- [TASK DESCRIPTION]: Each record needs to be echoed exactly; can you do that?

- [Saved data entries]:
══════════════════════════════
(** A PATCH of window 0 that only sends a new start: [KeyError]; the
    same body as a PUT: validation error. *)
Lemma schedule_request_needs_all_fields_witness :
  schedule_request 1 (PartialUpdate 0) (mkSubmission None (Some (8 * HOUR)) None)
    store_mon_9_10 = inl KeyError
  /\ schedule_request 1 (Update 0) (mkSubmission None (Some (8 * HOUR)) None)
    store_mon_9_10 = inl ValidationError.
Proof.
  assert (Hmiss : sub_weekday (mkSubmission None (Some (8 * HOUR)) None) = None
                  \/ sub_start_time (mkSubmission None (Some (8 * HOUR)) None) = None
                  \/ sub_end_time (mkSubmission None (Some (8 * HOUR)) None) = None)
    by (left; reflexivity).
  split.
  - apply (proj2 (proj2 (schedule_request_needs_all_fields 1 (PartialUpdate 0)
             (mkSubmission None (Some (8 * HOUR)) None) store_mon_9_10 Hmiss)) 0%nat);
      reflexivity.
  - apply (proj1 (proj2 (schedule_request_needs_all_fields 1 (Update 0)
             (mkSubmission None (Some (8 * HOUR)) None) store_mon_9_10 Hmiss)));
      [intros pk Hpk; injection Hpk as <-; reflexivity | reflexivity].
Defined.
(** * The Keras Tuner documentation tree ([scripts/kt_api_master.py])

    The module is four dictionary literals.  Python values are embedded as a
    small inductive type: strings, booleans, lists and dictionaries.  A
    dictionary is kept as the list of its items in insertion order, which is
    the order Python iterates (and serializes) them in. *)

From Stdlib Require Import List String Ascii Bool Arith Lia.
Import ListNotations.
Local Open Scope string_scope.
Local Open Scope list_scope.

(** ** Python values *)

Unset Elimination Schemes.
Inductive value : Type :=
| VStr (s : string)
| VBool (b : bool)
| VList (items : list value)
| VDict (items : list (string * value)).
Set Elimination Schemes.

(** Structural induction that reaches below lists and dictionaries. *)
Section ValueInd.
Variable P : value -> Prop.
Hypothesis HStr : forall s, P (VStr s).
Hypothesis HBool : forall b, P (VBool b).
Hypothesis HList : forall l, Forall P l -> P (VList l).
Hypothesis HDict : forall d, Forall (fun kv => P (snd kv)) d -> P (VDict d).

Fixpoint value_ind (v : value) : P v :=
  match v with
  | VStr s => HStr s
  | VBool b => HBool b
  | VList l =>
      HList l ((fix all (l : list value) : Forall P l :=
                  match l with
                  | [] => Forall_nil P
                  | x :: l' => Forall_cons x (value_ind x) (all l')
                  end) l)
  | VDict d =>
      HDict d ((fix all (d : list (string * value))
                  : Forall (fun kv => P (snd kv)) d :=
                  match d with
                  | [] => Forall_nil _
                  | kv :: d' => Forall_cons kv (value_ind (snd kv)) (all d')
                  end) d)
  end.
End ValueInd.

(** Decidable equality on values ([==] on these Python values, with the item
    order of dictionaries taken into account). *)
Fixpoint value_eqb (a b : value) {struct a} : bool :=
  match a, b with
  | VStr s, VStr t => String.eqb s t
  | VBool x, VBool y => Bool.eqb x y
  | VList l, VList m =>
      (fix go (l m : list value) : bool :=
         match l, m with
         | [], [] => true
         | x :: l', y :: m' => value_eqb x y && go l' m'
         | _, _ => false
         end) l m
  | VDict d, VDict e =>
      (fix go (d e : list (string * value)) : bool :=
         match d, e with
         | [], [] => true
         | (k, x) :: d', (k', y) :: e' =>
             String.eqb k k' && value_eqb x y && go d' e'
         | _, _ => false
         end) d e
  | _, _ => false
  end.

(** ** Dictionary access *)

(** [d[k]] on an item list: the value stored under the key [k], if any. *)
Fixpoint assoc (k : string) (d : list (string * value)) : option value :=
  match d with
  | [] => None
  | (k', x) :: d' => if String.eqb k k' then Some x else assoc k d'
  end.

(** [n.get(k)]: [None] when [n] has no key [k] (or is not a dictionary). *)
Definition dict_get (k : string) (n : value) : option value :=
  match n with
  | VDict d => assoc k d
  | _ => None
  end.

(** [k in n]. *)
Definition has_key (k : string) (n : value) : bool :=
  match dict_get k n with
  | Some _ => true
  | None => false
  end.

(** ** The literals of [kt_api_master.py] *)

Definition ORACLE_MASTER : value :=
  VDict [
    ("path", VStr "oracles/");
    ("title", VStr "Oracles");
    ("toc", VBool true);
    ("children", VList [
      VDict [
        ("path", VStr "base_oracle");
        ("title", VStr "The base Oracle class");
        ("generate", VList [
          VStr "kerastuner.Oracle";
          VStr "kerastuner.Oracle.create_trial";
          VStr "kerastuner.Oracle.end_trial";
          VStr "kerastuner.Oracle.get_best_trials";
          VStr "kerastuner.Oracle.get_state";
          VStr "kerastuner.Oracle.set_state";
          VStr "kerastuner.Oracle.update_trial"
        ])
      ];
      VDict [
        ("path", VStr "random");
        ("title", VStr "RandomSearchOracle");
        ("generate", VList [
          VStr "kerastuner.oracles.RandomSearch"
        ])
      ];
      VDict [
        ("path", VStr "bayesian");
        ("title", VStr "BayesianOptimizationOracle");
        ("generate", VList [
          VStr "kerastuner.oracles.BayesianOptimization"
        ])
      ];
      VDict [
        ("path", VStr "hyperband");
        ("title", VStr "HyperbandOracle");
        ("generate", VList [
          VStr "kerastuner.oracles.Hyperband"
        ])
      ]
    ])
  ].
══════════════════════════════
- [SOLUTION TO THE EXERCISE]:
(** A PATCH of window 0 that only sends a new start: [KeyError]; the
    same body as a PUT: validation error. *)
Lemma schedule_request_needs_all_fields_witness :
  schedule_request 1 (PartialUpdate 0) (mkSubmission None (Some (8 * HOUR)) None)
    store_mon_9_10 = inl KeyError
  /\ schedule_request 1 (Update 0) (mkSubmission None (Some (8 * HOUR)) None)
    store_mon_9_10 = inl ValidationError.
Proof.
  assert (Hmiss : sub_weekday (mkSubmission None (Some (8 * HOUR)) None) = None
                  \/ sub_start_time (mkSubmission None (Some (8 * HOUR)) None) = None
                  \/ sub_end_time (mkSubmission None (Some (8 * HOUR)) None) = None)
    by (left; reflexivity).
  split.
  - apply (proj2 (proj2 (schedule_request_needs_all_fields 1 (PartialUpdate 0)
             (mkSubmission None (Some (8 * HOUR)) None) store_mon_9_10 Hmiss)) 0%nat);
      reflexivity.
  - apply (proj1 (proj2 (schedule_request_needs_all_fields 1 (Update 0)
             (mkSubmission None (Some (8 * HOUR)) None) store_mon_9_10 Hmiss)));
      [intros pk Hpk; injection Hpk as <-; reflexivity | reflexivity].
Defined.
(** * The Keras Tuner documentation tree ([scripts/kt_api_master.py])

    The module is four dictionary literals.  Python values are embedded as a
    small inductive type: strings, booleans, lists and dictionaries.  A
    dictionary is kept as the list of its items in insertion order, which is
    the order Python iterates (and serializes) them in. *)

From Stdlib Require Import List String Ascii Bool Arith Lia.
Import ListNotations.
Local Open Scope string_scope.
Local Open Scope list_scope.

(** ** Python values *)

Unset Elimination Schemes.
Inductive value : Type :=
| VStr (s : string)
| VBool (b : bool)
| VList (items : list value)
| VDict (items : list (string * value)).
Set Elimination Schemes.

(** Structural induction that reaches below lists and dictionaries. *)
Section ValueInd.
Variable P : value -> Prop.
Hypothesis HStr : forall s, P (VStr s).
Hypothesis HBool : forall b, P (VBool b).
Hypothesis HList : forall l, Forall P l -> P (VList l).
Hypothesis HDict : forall d, Forall (fun kv => P (snd kv)) d -> P (VDict d).

Fixpoint value_ind (v : value) : P v :=
  match v with
  | VStr s => HStr s
  | VBool b => HBool b
  | VList l =>
      HList l ((fix all (l : list value) : Forall P l :=
                  match l with
                  | [] => Forall_nil P
                  | x :: l' => Forall_cons x (value_ind x) (all l')
                  end) l)
  | VDict d =>
      HDict d ((fix all (d : list (string * value))
                  : Forall (fun kv => P (snd kv)) d :=
                  match d with
                  | [] => Forall_nil _
                  | kv :: d' => Forall_cons kv (value_ind (snd kv)) (all d')
                  end) d)
  end.
End ValueInd.

(** Decidable equality on values ([==] on these Python values, with the item
    order of dictionaries taken into account). *)
Fixpoint value_eqb (a b : value) {struct a} : bool :=
  match a, b with
  | VStr s, VStr t => String.eqb s t
  | VBool x, VBool y => Bool.eqb x y
  | VList l, VList m =>
      (fix go (l m : list value) : bool :=
         match l, m with
         | [], [] => true
         | x :: l', y :: m' => value_eqb x y && go l' m'
         | _, _ => false
         end) l m
  | VDict d, VDict e =>
      (fix go (d e : list (string * value)) : bool :=
         match d, e with
         | [], [] => true
         | (k, x) :: d', (k', y) :: e' =>
             String.eqb k k' && value_eqb x y && go d' e'
         | _, _ => false
         end) d e
  | _, _ => false
  end.

(** ** Dictionary access *)

(** [d[k]] on an item list: the value stored under the key [k], if any. *)
Fixpoint assoc (k : string) (d : list (string * value)) : option value :=
  match d with
  | [] => None
  | (k', x) :: d' => if String.eqb k k' then Some x else assoc k d'
  end.

(** [n.get(k)]: [None] when [n] has no key [k] (or is not a dictionary). *)
Definition dict_get (k : string) (n : value) : option value :=
  match n with
  | VDict d => assoc k d
  | _ => None
  end.

(** [k in n]. *)
Definition has_key (k : string) (n : value) : bool :=
  match dict_get k n with
  | Some _ => true
  | None => false
  end.

(** ** The literals of [kt_api_master.py] *)

Definition ORACLE_MASTER : value :=
  VDict [
    ("path", VStr "oracles/");
    ("title", VStr "Oracles");
    ("toc", VBool true);
    ("children", VList [
      VDict [
        ("path", VStr "base_oracle");
        ("title", VStr "The base Oracle class");
        ("generate", VList [
          VStr "kerastuner.Oracle";
          VStr "kerastuner.Oracle.create_trial";
          VStr "kerastuner.Oracle.end_trial";
          VStr "kerastuner.Oracle.get_best_trials";
          VStr "kerastuner.Oracle.get_state";
          VStr "kerastuner.Oracle.set_state";
          VStr "kerastuner.Oracle.update_trial"
        ])
      ];
      VDict [
        ("path", VStr "random");
        ("title", VStr "RandomSearchOracle");
        ("generate", VList [
          VStr "kerastuner.oracles.RandomSearch"
        ])
      ];
      VDict [
        ("path", VStr "bayesian");
        ("title", VStr "BayesianOptimizationOracle");
        ("generate", VList [
          VStr "kerastuner.oracles.BayesianOptimization"
        ])
      ];
      VDict [
        ("path", VStr "hyperband");
        ("title", VStr "HyperbandOracle");
        ("generate", VList [
          VStr "kerastuner.oracles.Hyperband"
        ])
      ]
    ])
  ].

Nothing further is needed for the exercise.